Page 145 of Filthy Lies

Passion is a double-edged sword.

The heart wants what it wants, whether that’s good for it or not.

Love and hate aren’t opposites. They’re two sides of the same coin.

Ain’t that the truth? I want to hate him so, so badly. Everything would be easier if I did. I’d just snatch up my daughter and we’d ride off into the sunset like Thelma and Louise.

Instead, I’m stuck burning up with this obsession. I pace the length of our bedroom—twelve steps to the wall, pivot, twelve steps back, repeat—hoping the monotony will exhaust me into unconsciousness.

No such luck.

Vince’s words in the nursery echo through my skull.I still want you so badly I can taste it.

And I—ugh—I want him, too. Even now. Even after everything.

He loves me.

He loves me not.

He loves me.

He loves?—

The mental seesaw is exhausting. Let me off this stupid ride, please. I stop mid-stride and squeeze the bedpost until my knuckles whiten. This has to end. One way or another, the limbo has to fucking end.

The soft cotton of my nightgown clings to my skin as sweat beads along my spine. I stare at the locked bedroom door, the barrier I put between us, and wonder if it’s protecting me from him or from myself.

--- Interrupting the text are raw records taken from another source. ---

(* ===== verification/XcmOrigin.v ===== *)
(** * Who a foreign message acts for (src/runtime/src/configs/xcm_config.rs)

A [Transact] in a message asks for a local origin of some kind; the runtime's list
of converters decides which, and the pallet sees the result. The converters are
the xcm libraries'; the list is translated. *)
From S2P Require Import Prelude Frame NftPallet NftSpec FrameModel Weights Runtime Xcm XcmModel.

Local Open Scope N_scope.

(** ** Interface *)

Inductive OriginKind := OK_Native | OK_SovereignAccount | OK_Superuser | OK_Xcm.

#[export] Instance OriginKind_eq_dec : EqDecision OriginKind.
Proof. solve_decision. Defined.

(** [ConvertOrigin]: a local origin, or the location handed back. *)
Definition origin_converter `{C : Config} `{X : XcmTypes} : Type :=
  Location → OriginKind → result RuntimeOrigin Location.

(** The origins of the runtime, and the converters of xcm_builder. *)
Class XcmOrigins {C : Config} `{R : XcmRouting AccountId Message Ticket SendError} := {
  signed : AccountId → RuntimeOrigin;
  RelayChainOrigin : RuntimeOrigin;
  SiblingPara : N → RuntimeOrigin;
  XcmOrigin : Location → RuntimeOrigin;
  is_root : RuntimeOrigin → bool;
  SovereignSignedViaLocation : (Location → option AccountId) → origin_converter;
  RelayChainAsNative : RuntimeOrigin → origin_converter;
  SiblingParachainAsNative : origin_converter;
  SignedAccountId32AsNative : origin_converter;
  XcmPassthrough : origin_converter;
}.

(** Each converter is for one kind of origin and one kind of location; only a
    signed origin has a signer, and none of these is root. *)
Class XcmOriginsLaws `{O : XcmOrigins} : Prop := {
  sovereign_converts f l k :
    SovereignSignedViaLocation f l k =
    match k, f l with OK_SovereignAccount, Some a => Ok (signed a) | _, _ => Err l end;
  relay_converts o l k :
    RelayChainAsNative o l k =
    match k, unpack l with OK_Native, (1, []) => Ok o | _, _ => Err l end;
  sibling_para_converts l k :
    SiblingParachainAsNative l k =
    match k, unpack l with
    | OK_Native, (1, [j]) =>
        match parachain_junction j with Some id => Ok (SiblingPara id) | None => Err l end
    | _, _ => Err l
    end;
  account_converts l k :
    SignedAccountId32AsNative l k =
    match k, AccountId32Aliases l with OK_Native, Some a => Ok (signed a) | _, _ => Err l end;
  xcm_converts l k :
    XcmPassthrough l k = match k with OK_Xcm => Ok (XcmOrigin l) | _ => Err l end;
  signed_signer a : ensure_signed (signed a) = Ok a;
  relay_no_signer : is_ok (ensure_signed RelayChainOrigin) = false;
  sibling_no_signer id : is_ok (ensure_signed (SiblingPara id)) = false;
  xcm_no_signer l : is_ok (ensure_signed (XcmOrigin l)) = false;
  signed_not_root a : is_root (signed a) = false;
  relay_not_root : is_root RelayChainOrigin = false;
  sibling_not_root id : is_root (SiblingPara id) = false;
  xcm_not_root l : is_root (XcmOrigin l) = false;
}.

(** ** Definitions *)
Section origins.
Context `{O : XcmOrigins}.

(** The first converter of a tuple that applies. *)
Fixpoint convert_origin_first (cs : list origin_converter) (l : Location) (k : OriginKind) :
    result RuntimeOrigin Location :=
  match cs with
  | [] => Err l
  | c :: cs =>
      match c l k with
      | Ok o => Ok o
      | Err l => convert_origin_first cs l k
      end
  end.

Definition XcmOriginToTransactDispatchOrigin : origin_converter :=
  convert_origin_first
    [ SovereignSignedViaLocation LocationToAccountId;
      RelayChainAsNative RelayChainOrigin;
      SiblingParachainAsNative;
      SignedAccountId32AsNative;
      XcmPassthrough ].
End origins.

(** ** Properties *)
Section properties.
Context `{O : XcmOrigins} {HR : XcmRoutingLaws} {HO : XcmOriginsLaws}
  {HC : ConfigLaws C}.

(** The origin a location is given, by the kind it asks for. *)
Lemma transact_origin l k :
  XcmOriginToTransactDispatchOrigin l k =
  match k with
  | OK_SovereignAccount =>
      match LocationToAccountId l with Some a => Ok (signed a) | None => Err l end
  | OK_Native =>
      match unpack l with
      | (1, []) => Ok RelayChainOrigin
      | (1, [j]) =>
          match parachain_junction j with
          | Some id => Ok (SiblingPara id)
          | None =>
              match AccountId32Aliases l with Some a => Ok (signed a) | None => Err l end
          end
      | _ => match AccountId32Aliases l with Some a => Ok (signed a) | None => Err l end
      end
  | OK_Superuser => Err l
  | OK_Xcm => Ok (XcmOrigin l)
  end.
Proof.
  unfold XcmOriginToTransactDispatchOrigin. cbn [convert_origin_first].
  destruct k;
    repeat (rewrite ?sovereign_converts, ?relay_converts, ?sibling_para_converts,
      ?account_converts, ?xcm_converts; try case_match; simplify_eq; try done).
Qed.

(** An account that aliases a local location is what the location stands for. *)
Lemma alias_is_account l a : AccountId32Aliases l = Some a → LocationToAccountId l = Some a.
Proof.
  intros Ha. destruct (aliases_converts l ltac:(by eexists)) as [j Hj].
  unfold LocationToAccountId, location_converters. cbn.
  destruct (ParentIsPreset l) eqn:E1.
  { by rewrite (parent_converts l ltac:(by eexists)) in Hj. }
  destruct (SiblingParachainConvertsVia l) eqn:E2.
  { destruct (sibling_converts l ltac:(by eexists)) as (j' & Hj' & _). by rewrite Hj' in Hj. }
  by rewrite Ha.
Qed.

(** The signer of a converted origin, if it has one. *)
Ltac signer_of Ha :=
  lazymatch type of Ha with
  | ensure_signed (signed ?a) = _ => rewrite (signed_signer a) in Ha; injection Ha as <-
  | ensure_signed RelayChainOrigin = _ =>
      pose proof relay_no_signer as F; rewrite Ha in F; discriminate
  | ensure_signed (SiblingPara ?id) = _ =>
      pose proof (sibling_no_signer id) as F; rewrite Ha in F; discriminate
  | ensure_signed (XcmOrigin ?l) = _ =>
      pose proof (xcm_no_signer l) as F; rewrite Ha in F; discriminate
  end.

(** No message is root. *)
Lemma transact_not_root l k o : XcmOriginToTransactDispatchOrigin l k = Ok o → is_root o = false.
Proof.
  rewrite transact_origin. intros Ho. repeat case_match; simplify_eq;
    auto using signed_not_root, relay_not_root, sibling_not_root, xcm_not_root.
Qed.

(** Who signs for a message: the account its location stands for. *)
Lemma transact_signer l k o a :
  XcmOriginToTransactDispatchOrigin l k = Ok o → ensure_signed o = Ok a →
  LocationToAccountId l = Some a ∧ k ≠ OK_Xcm ∧ (k = OK_Native → ∃ j, unpack l = (0, [j])).
Proof.
  assert (Hal : ∀ a, AccountId32Aliases l = Some a → ∃ j, unpack l = (0, [j]))
    by (intros; apply aliases_converts; by eexists).
  rewrite transact_origin. intros Ho Ha.
  repeat case_match; simplify_eq; signer_of Ha;
    (split_and!; [first [done|by apply alias_is_account]|done|]); intros ?; try done;
    by eapply Hal.
Qed.

(** C25. A message acts only for the account of its own location: whatever kind
    of origin it asks for, a call of the pallet it makes is not made as root, and
    succeeds only with the effect of the call signed by the account its location
    stands for; a foreign location must ask for its sovereign account, and one
    that asks for the native origin is a local account. *)
Theorem foreign_calls_are_earned l k o cl s s' :
  XcmOriginToTransactDispatchOrigin l k = Ok o →
  dispatch cl o s = (Ok (), s') →
  is_root o = false ∧ (k = OK_SovereignAccount ∨ k = OK_Native) ∧
  ∃ a, LocationToAccountId l = Some a ∧ call_effect s a cl s' ∧
    (k = OK_Native → ∃ j, unpack l = (0, [j])).
Proof.
  intros Ho (a & Ha & He)%dispatch_ok.
  destruct (transact_signer l k o a Ho Ha) as (Hl & Hx & Hn).
  split_and!; [by eapply transact_not_root|destruct k; eauto; by rewrite transact_origin in Ho|eauto].
Qed.
End properties.

(** ** An executable instance *)

#[local] Existing Instances TestWeights TestXcm TestRouting.

(** An origin is a signer or none; the origins of chains and messages have none. *)
Definition TestOrigins :
  @XcmOrigins TestConfig (list instruction) location string TestWeights TestXcm TestRouting := {|
  signed a := Some a;
  RelayChainOrigin := None;
  SiblingPara _ := None;
  XcmOrigin _ := None;
  is_root _ := false;
  SovereignSignedViaLocation f l k :=
    match k, f l with OK_SovereignAccount, Some a => Ok (Some a) | _, _ => Err l end;
  RelayChainAsNative o l k :=
    match k, l with OK_Native, (1, []) => Ok o | _, _ => Err l end;
  SiblingParachainAsNative l k :=
    match k, l with OK_Native, (1, [JParachain _]) => Ok None | _, _ => Err l end;
  SignedAccountId32AsNative l k :=
    match k, AccountId32Aliases (XcmRouting := TestRouting) l with
    | OK_Native, Some a => Ok (Some a)
    | _, _ => Err l
    end;
  XcmPassthrough l k := match k with OK_Xcm => Ok None | _ => Err l end;
|}.

#[export] Instance TestOriginsLaws :
  @XcmOriginsLaws TestConfig (list instruction) location string TestWeights TestXcm TestRouting
    TestOrigins.
Proof.
  split; try done. intros [n js] k. cbn. by repeat case_match.
Qed.

(** The sibling chain 0, whose account is 1, registers as an artist. *)
Lemma foreign_calls_are_earned_witness :
  ∃ o s', XcmOriginToTransactDispatchOrigin (O := TestOrigins) ((1, [JParachain 0]) : location)
      OK_SovereignAccount = Ok o ∧
    is_ok (dispatch (C := TestConfig) Call_register_artist o start).1 = true ∧
    ∃ a, LocationToAccountId (R := TestRouting) ((1, [JParachain 0]) : location) = Some a ∧
      call_effect start a Call_register_artist s'.
Proof.
  exists (Some 1), (dispatch (C := TestConfig) Call_register_artist (Some 1) start).2.
  split; [reflexivity|]. split; [vm_compute; reflexivity|].
  pose proof (unit_run_ok (dispatch (C := TestConfig) Call_register_artist (Some 1)) start
    ltac:(vm_compute; reflexivity)) as Hd.
  destruct (foreign_calls_are_earned (O := TestOrigins) ((1, [JParachain 0]) : location)
    OK_SovereignAccount (Some 1) Call_register_artist start _ eq_refl Hd) as (_ & _ & a & Ha & He & _).
  exists a. split; [exact Ha|exact He].
Defined.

“Fuck this,” I whisper to the empty room.

I throw on a robe and yank the door open, decision made. The FBI’s ultimatum is poised over our heads like a guillotine blade, and that thing issharp. If there was ever a time to clear the air between us, it’s now—before one or both of us ends up dead or behind bars.

The hallway is silent save for the distant hum of the security system. I check on Sofiya first. She slumbers, unaware that her world is hanging by threads thinner than spider silk.

I brush a curl from her forehead and wonder, not for the first time, if I should have kept running. Taken her somewhere neither Vince nor the FBI would ever find us.

But you can’t outrun blood. Not your own, not your husband’s, and certainly not the shared mix that flows through your daughter’s veins.

The stairs creak beneath my bare feet as I descend toward Vince’s study. There’s light spilling from beneath the door—of course he’s still awake. The man functions on whiskey and rage. Sleep is merely an inconvenient stopgap between vengeful thoughts.

I don’t knock. This is still my house, no matter how tenuous my claim on it feels.

But when the door swings open, my heart stops.

Vince stands in the middle of the room with the barrel of a gun pressed against his forehead. Arkady’s finger is on the trigger. I freeze in the doorway as my already-overloaded brain struggles to process the scene before me.

“—be my fucking brother now,” Vince growls. “Lower the gun.”

Neither man has noticed me yet. I scan the room frantically, looking for a weapon. There’s a heavy crystal paperweight on the side table by the door. I could grab it, smash it into Arkady’s skull before he?—

“I’m sorry,” Arkady whispers, and something in his broken voice makes my blood run cold.

I lunge for the paperweight just as Vince’s eyes flick to mine.

“Rowan, don’t!” His command stops me mid-reach. “It’s okay.”

The absurdity of those words—It’s okay—as a gun presses against his head makes me want to scream.

“Lower the fucking gun, Arkady,” I snarl, stepping fully into the room. “Or I swear to God, I’ll kill you myself.”